We previously reported that normal human epidermis forms 12-oxo-eicosatetraenoic acid and hepoxilin B-3 as major eicosanoids and that hepoxilins and trioxilins are dramatically elevated in psoriatic lesions. We also observed that normal epidermis only synthesized one of the two possible 10-hydroxy- epimers of hepoxilin B-3, suggesting its enzymatic origin. This study investigated the enzymatic pathways involved in the formation of hepoxilin B-3 in human epidermis. Human epidermal fragments or cell fractions were incubated with [C-14]-arachidonic acid or authentic 12(S)-hydroperoxyeicosatetraenoic acid.
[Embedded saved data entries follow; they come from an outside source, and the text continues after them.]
(** ** A file system in memory
    Node 7 is a directory with three entries, the others are regular files.  A write takes two bytes at most, and there is no space
    for node 5. *)
Module FilesDemo.
Definition names : list bytes := [of_string "a"; of_string "bb"; of_string "ccc"].
Definition node_of (p : bytes) : FsResult nat :=
  if bool_decide (p = of_string "a") then Ok 0%nat else if bool_decide (p = of_string "bb") then Ok 1%nat else if bool_decide (p = of_string ".") then Ok 7%nat else Err FsError.EntryNotFound.
#[global] Instance demo_vfs : Vfs (gmap nat bytes) nat := {
  vread x n off len := (Ok (ztake len (zdrop off (default [] (x !! n)))), x);
  vwrite x n off data := if Nat.eqb n 5 then (Err FsError.NoDeviceSpace, x) else let d := ztake 2 data in (Ok (zlen d), <[n := if decide (d = []) then default [] (x !! n) else splice off d (default [] (x !! n))]> x);
  vmetadata x n := Ok (zlen (default [] (x !! n)), if Nat.eqb n 7 then TDir else TFile);
  vresize x n len := (Ok tt, <[n := resize_list len (default [] (x !! n))]> x);
  vlookup _ _ := Ok 7%nat;
  vlookup_follow _ _ p _ := node_of p;
  vfind _ _ p := node_of p;
  vcreate x _ _ _ := (Ok 5%nat, x);
  ventry _ _ k := match names !! Z.to_nat k with Some s => Ok s | None => Err FsError.EntryNotFound end;
  vdefault := FsError.NotSupported
}.
#[global] Instance demo_regular : RegularVfs (gmap nat bytes) nat.
Proof.
  refine {| regular n := n ≠ 7%nat; content x n := default [] (x !! n); directory n := n = 7%nat; entries _ _ := names |}.
  - done.
  - intros x n off data _ _ _. unfold vwrite, demo_vfs. destruct (Nat.eqb n 5); [done|]. rewrite zlen_ztake by lia. pose proof (zlen_nonneg data). split; [lia|]. split; [|intros m Hm; by rewrite lookup_insert_ne].
    rewrite lookup_insert_eq. simpl. pose proof (zlen_ztake 2 data ltac:(lia)) as Hz. destruct (decide (ztake 2 data = [])) as [E|E].
    + rewrite E in Hz. change (zlen (@nil Z)) with 0 in Hz. rewrite decide_True by lia. done.
    + rewrite decide_False by (intros E0; apply E, zlen_0; lia). f_equal. destruct (decide (2 ≤ zlen data)); [by rewrite Z.min_l by lia|]. rewrite Z.min_r, !ztake_all by lia. done.
  - intros x n ->. by eexists.
  - done.
Defined.

Definition disk : gmap nat bytes := {[0%nat := of_string "hello"; 1%nat := of_string "......."]}.
Abbreviation demo_op := (op (FS := gmap nat bytes) (node := nat)).
Definition open (name : string) : demo_op := Openat 1 CWD (Ok (of_string name)) OpenFlags.RDWR 0.
(** Descriptors 3 and 4 for the files, 5 for the directory, 6 and 7 for a pipe; a child with copies of them. *)
Definition history : list demo_op := [Spawn 1 8%nat 9%nat; open "a"; open "bb"; open "."; Pipe2 1 0 None; Fork 1 2].
Abbreviation demo_world := (world (FS := gmap nat bytes) (node := nat)).
Definition state : demo_world := run history (init disk).
Definition file_at (w : demo_world) (pid fd : Z) : nat * File (node := nat) := default (0%nat, mkFile [] 0 0 (Pseudo [])) (desc w pid fd).

Lemma descriptors_independent_witness : desc (exec (Read 1 3 4 None) state) 1 4 = Some (file_at state 1 4).
Proof.
  refine (descriptors_independent history disk (Read 1 3 4 None) 1 4 (file_at state 1 4).1 (file_at state 1 4).2 _ _ _ _); [simpl; lia|vm_compute; reflexivity|by intros []|].
  intros g ->%list_elem_of_singleton. split; [done|by intros []].
Defined.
Products were analyzed by high-performance liquid chromatography, gas chromatography-mass spectrometry or a combination of both techniques. Esculetin and nordihydroguaiaretic acid inhibited formation of hepoxilin B-3, 12-oxo-eicosatetraenoic acid, trioxilins, and 12-hydroxyeicosatetraenoic acid in a concentration-dependent manner. 12-Lipoxygenase activity was mainly located in the microsomal fraction (100,000 x g pellet) and 12-hydroxyeicosatetraenoic acid, hepoxilin B-3, and 12-oxo-eicosatetraenoic acid were formed. The hepoxilin B-3-synthesizing activity was not observed in subcellular fractions incubated with authentic 12(S)-hydroperoxyeicosatetraenoic acid, although it was located at least in the microsomal fraction when incubated with arachidonic acid. Similar results were obtained using preparations of recombinant platelet-type 12-lipoxygenase that yielded 12-oxo-eicosatetraenoic acid and hepoxilin B-3 in addition to 12-hydroxyeicosatetraenoic acid, when incubated with arachidonic acid but not when incubated with 12-hydroperoxyeicosatetraenoic acid. Nevertheless, recombinant 12-lipoxygenase produced a lower ratio of 12-oxo-eicosatetraenoic acid and hepoxilin B-3-12-hydroxyeicosatetraenoic acid than epidermis. Our results support the concept that 12-lipoxygenase catalyzes the formation of hepoxilin B-3 and 12-oxo-eicosatetraenoic acid.